How to Become a Certified Ophthalmic Photographer
Learn how to become a certified ophthalmic photographer. Research the education requirements, certification information and experience required for starting a career in ophthalmic photography.
Do I Want to Be a Certified Ophthalmic Photographer?
A certified ophthalmic photographer uses highly specialized imaging equipment to take detailed pictures of the eye and its inner structures. These images allow doctors to diagnose, monitor or treat disorders or diseases of the eye.
Like many other ophthalmic technicians, ophthalmic photographers spend at least part of their work day in a sterile, climate-controlled laboratory or hospital environment, generally during regular office hours, taking and developing photographs. The increase in the number of job opportunities for ophthalmic technicians is expected to be slightly above the national average, at about 12%, from 2012 to 2022; however, median annual wages for these and other types of specialized medical technicians was slightly below average as of May 2012, according to the U.S. Bureau of Labor Statistics (BLS).
There are several paths to becoming a certified ophthalmic photographer, but one common way is to complete an ophthalmic technician associate's degree program and pass the certified ophthalmic technician (COT) certification exam. The following table contains the most common requirements for becoming a certified ophthalmic photographer, according to online job postings from employers in January 2013:
|Degree Level||High school diploma or equivalent accepted; associate's or bachelor's degree preferred|
|Degree Field||Ophthalmic technology or photography|
|Experience||0 to 3 years experience in photography or retinal work|
|Key Skills||Must be able to work with a team and independently, strong customer service skills|
|Technical Skills||Knowledge of ICG angiography, fluorescein angiography, optical coherence tomography, slit-lamp and external photography|
Step 1: Earn an Associate's Degree
An accredited ophthalmic technician associate's degree program can provide the education requirements needed for COT certification. Coursework may include anatomy, physiology, optics, ophthalmic pharmacology, eye diseases, and instrument maintenance. Some schools offer hands-on experience through clinical rotations and lab work. Graduates of an ophthalmic technology associate's degree program are eligible to take the COT exam.
Step 2: Get Certified
The Joint Commission on Allied Health Personnel in Ophthalmology (JCAHPO) offers a Certified Ophthalmic Technician certification program that proves a technician's competency in a variety of tasks in the eyecare field. Technicians must pass a written multiple-choice exam as well as a skill evaluation. Recertification is necessary every 3 years, and requirements include a fee as well as 27 approved continuing education credits or completion of an exam.

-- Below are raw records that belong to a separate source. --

(** C8, as amended. The scan loop sleeps 0.5 seconds after every call of
    [scan_code_id]: an iteration is the scan, then the sleep, then the
    rest of the loop, so a run over [n] code IDs sleeps [n] times 0.5
    seconds and at least 0.5 seconds are slept between the requests for
    the contract lists of two consecutive code IDs. Nothing is slept
    inside one scan: when a scan queries a contract, only the contract
    line lies between the request for the contract list and the contract
    query. *)
Theorem code_requests_paced
    (W : Type) (subprocess_run : W -> list string -> W * (exn + CompletedProcess))
    (json_loads : string -> exn + json) (repr : json -> string)
    (ids : list Z) (w : W) :
  paced is_code_request (1 # 2)
    (snd (fst (for_i_in subprocess_run json_loads repr ids w))) = true
  /\ paced is_code_request (1 # 2)
       (snd (fst (FindMarketplace.main subprocess_run json_loads repr w)))
     = true
  /\ (forall i rest w0,
        exists w1 t1 w2 t2,
          scan_code_id subprocess_run json_loads repr i w0 = (w1, t1, inr tt)
          /\ for_i_in subprocess_run json_loads repr rest w1
             = (w2, t2, inr tt)
          /\ for_i_in subprocess_run json_loads repr (i :: rest) w0
             = (w2, (t1 ++ EvSleep (1 # 2) :: t2)%list, inr tt))
  /\ (exists w' t,
        for_i_in subprocess_run json_loads repr ids w = (w', t, inr tt)
        /\ sleeps_of t = repeat (1 # 2) (List.length ids)
        /\ filter is_code_request (runs_of t) = map code_query ids)
  /\ (forall i w0,
        let t :=
          snd (fst (scan_code_id subprocess_run json_loads repr i w0)) in
        sleeps_of t = []
        /\ (runs_of t = [code_query i]
            \/ exists addr tail,
                 t = ([EvPrint (scanning_line i); EvRun (code_query i);
                       EvPrint (contract_line repr i addr);
                       EvRun (contract_query repr addr)] ++ tail)%list
                 /\ runs_of tail = [] /\ sleeps_of tail = [])).
Proof.
  repeat apply conj.
  - apply loop_paced; now left.
  - apply loop_paced; now left.
  - intros i rest w0.
    destruct (scan_shape subprocess_run json_loads repr i w0)
      as (w1 & mid & E & _).
    destruct (loop_scans_all subprocess_run json_loads repr rest w1)
      as (w2 & t2 & E2 & _).
    eexists w1, _, w2, t2. repeat apply conj; [exact E | exact E2 |].
    now rewrite for_i_in_cons, E, E2.
  - destruct (loop_scans_all subprocess_run json_loads repr ids w)
      as (w' & t & E & R).
    pose proof (loop_sleeps subprocess_run json_loads repr ids w) as Hs.
    rewrite E in Hs. exists w', t. now repeat apply conj.
  - intros i w0 t. split.
    + apply scan_never_sleeps.
    + unfold t. rewrite scan_code_id_eq. simpl.
      destruct (subprocess_run w0 _) as [w1 [e|res]]; [now left|].
      destruct (first_contract json_loads (stdout res)) as [e|[addr|]];
        [now left | | now left].
      right. rewrite check_contract_eq.
      destruct (subprocess_run w1 _) as [w2 [e|res2]].
      * exists addr, []. now repeat apply conj.
      * destruct (contains "data" (stdout res2)).
        -- exists addr, [EvPrint (config_line repr addr (stdout res2))].
           now repeat apply conj.
        -- exists addr, []. now repeat apply conj.
Qed.

(** C9. In address mode a response whose body lacks the bech32 marker (the
    empty body included) makes [check_address] print the match with the
    body and return True, and the loop stops there; the body is not parsed
    and no [data] key is looked for. *)
Theorem address_mode_accepts_any_other_body
    (W : Type) (subprocess_run : W -> list string -> W * (exn + CompletedProcess))
    (parts : string * string) (c : ascii) (rest : string)
    (w w' : W) (res : CompletedProcess) :
  let addr := address parts (String c "") in
  subprocess_run w (query addr) = (w', inr res) ->
  contains "decoding bech32 failed" (stdout res) = false ->
  check_address subprocess_run parts (String c "") w
  = (w', (EvRun (query addr) :: found_report addr (stdout res))%list, inr true)
  /\ for_c_in subprocess_run parts (String c rest) w
     = (w', (EvRun (query addr) :: found_report addr (stdout res))%list,
        inr true)
  /\ contains "decoding bech32 failed" "" = false.
Proof.
  intros addr Hrun Hbody.
  assert (E : check_address subprocess_run parts (String c "") w
              = (w', (EvRun (query addr) :: found_report addr (stdout res))%list,
                 inr true)).
  { rewrite check_address_eq. fold addr. simpl. now rewrite Hrun, Hbody. }
  repeat apply conj; [exact E | | reflexivity].
  now rewrite for_c_in_cons, E.
Qed.

Lemma address_mode_accepts_empty_body :
  check_address unreachable base_addr_parts "q" tt
  = (tt, (EvRun (query (address base_addr_parts "q"))
          :: found_report (address base_addr_parts "q") "")%list, inr true)
  /\ for_c_in unreachable base_addr_parts charset tt
     = (tt, (EvRun (query (address base_addr_parts "q"))
             :: found_report (address base_addr_parts "q") "")%list, inr true)
  /\ contains "decoding bech32 failed" "" = false.
Proof.
  exact (address_mode_accepts_any_other_body unit unreachable base_addr_parts
           "q"%char "pzry9x8gf2tvdw0s3jn54khce6mua7l" tt tt
           {| returncode := 7; stdout := ""; stderr := "" |}
           eq_refl eq_refl).
Defined.

(** C10. One scan of a code ID never raises and makes the request for the
    contract list, whose URL ends in [pagination.limit=1], followed by at
    most one contract query. When the body parses to a mapping whose
    [contracts] is a non-empty list, the one contract queried is the first
    element of the list. When the list is empty or absent, or the body
    does not parse, no contract is queried. *)
Theorem scan_queries_at_most_one_contract
    (W : Type) (subprocess_run : W -> list string -> W * (exn + CompletedProcess))
    (json_loads : string -> exn + json) (repr : json -> string)
    (i : Z) (w : W) :
  exists w' t,
    scan_code_id subprocess_run json_loads repr i w = (w', t, inr tt)
    /\ (exists rest,
          runs_of t = code_query i :: rest /\ (List.length rest <= 1)%nat)
    /\ (exists url,
          nth_error (code_query i) 4 = Some (url ++ "?pagination.limit=1"))
    /\ (forall w1 e,
          subprocess_run w (code_query i) = (w1, inl e) ->
          runs_of t = [code_query i])
    /\ (forall w1 res,
          subprocess_run w (code_query i) = (w1, inr res) ->
          (forall m first others,
             json_loads (stdout res) = inr (JDict m) ->
             lookup "contracts" m = Some (JList (first :: others)) ->
             runs_of t = [code_query i; contract_query repr first])
          /\ (forall m,
                json_loads (stdout res) = inr (JDict m) ->
                lookup "contracts" m = Some (JList [])
                \/ lookup "contracts" m = None ->
                runs_of t = [code_query i])
          /\ (forall e,
                json_loads (stdout res) = inl e ->
                runs_of t = [code_query i])).
Proof.
  destruct (scan_requests subprocess_run json_loads repr i w)
    as (w' & t & E & R).
  exists w', t. split; [exact E|]. rewrite R. clear E R.
  repeat apply conj.
  - eexists. split; [reflexivity|].
    destruct (subprocess_run w _) as [w1 [e|res]]; simpl; [lia|].
    destruct (first_contract json_loads (stdout res)) as [e|[addr|]];
      simpl; lia.
  - exists ("https://rest.stargaze-apis.com/cosmwasm/wasm/v1/code/"
            ++ str_of_int i ++ "/contracts").
    unfold code_query, code_url, curl. simpl nth_error.
    now rewrite !append_assoc.
  - intros w1 e H. now rewrite H.
  - intros w1 res H. rewrite H. unfold first_contract. repeat apply conj.
    + intros m first others L G. rewrite L. simpl. now rewrite G.
    + intros m L G. rewrite L. simpl. now destruct G as [-> | ->].
    + intros e L. now rewrite L.
Qed.

Lemma scan_queries_first_contract_only :
  exists w' t,
    scan_code_id one_contract_each loads_stub repr_stub 1 0%nat
    = (w', t, inr tt)
    /\ runs_of t = [code_query 1; contract_query repr_stub (JStr "stars1abc")].
Proof.
  destruct (scan_queries_at_most_one_contract nat one_contract_each loads_stub
              repr_stub 1 0%nat) as (w' & t & E & _ & _ & _ & H).
  exists w', t. split; [exact E|].
  destruct (H 1%nat {| returncode := 0; stdout := "LIST"; stderr := "" |}
              eq_refl) as (Hfirst & _ & _).
  exact (Hfirst [("contracts", JList [JStr "stars1abc"])] (JStr "stars1abc") []
           eq_refl eq_refl).
Defined.

End Claims.

(** ** Further properties of the two scripts *)
Module Extras.
Import FindAddr FindMarketplace Design Wire Worlds.
Import StrFacts TraceFacts AddrFacts ScanFacts RangeFacts.

Lemma length_append (s t : string) :
  String.length (s ++ t) = (String.length s + String.length t)%nat.
Proof. induction s; simpl; congruence. Qed.

Lemma candidates_cons (c : ascii) (sigma : string) (parts : string * string) :
  candidates (String c sigma) parts
  = address parts (String c "") :: candidates sigma parts.
Proof. reflexivity. Qed.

The Ophthalmic Photographers' Society also administers the Certified Retinal Angiographer (CRA) and Optical Coherence Tomography (OCT-C) Imaging programs; some senior ophthalmic photographer positions prefer applicants with a CRA credential. In order to qualify for either credential's written exam, applicants need to submit work samples up to certain standards.
Step 3: Gain Work Experience
Many ophthalmic photographer positions require candidates to be COT-certified and have up to 3 years of experience in the field. Job duties may include assisting ophthalmology physicians and nurses, performing photography and diagnostic tests, managing photography equipment and providing patient services. Responsibilities vary depending on the employer and may be highly specialized.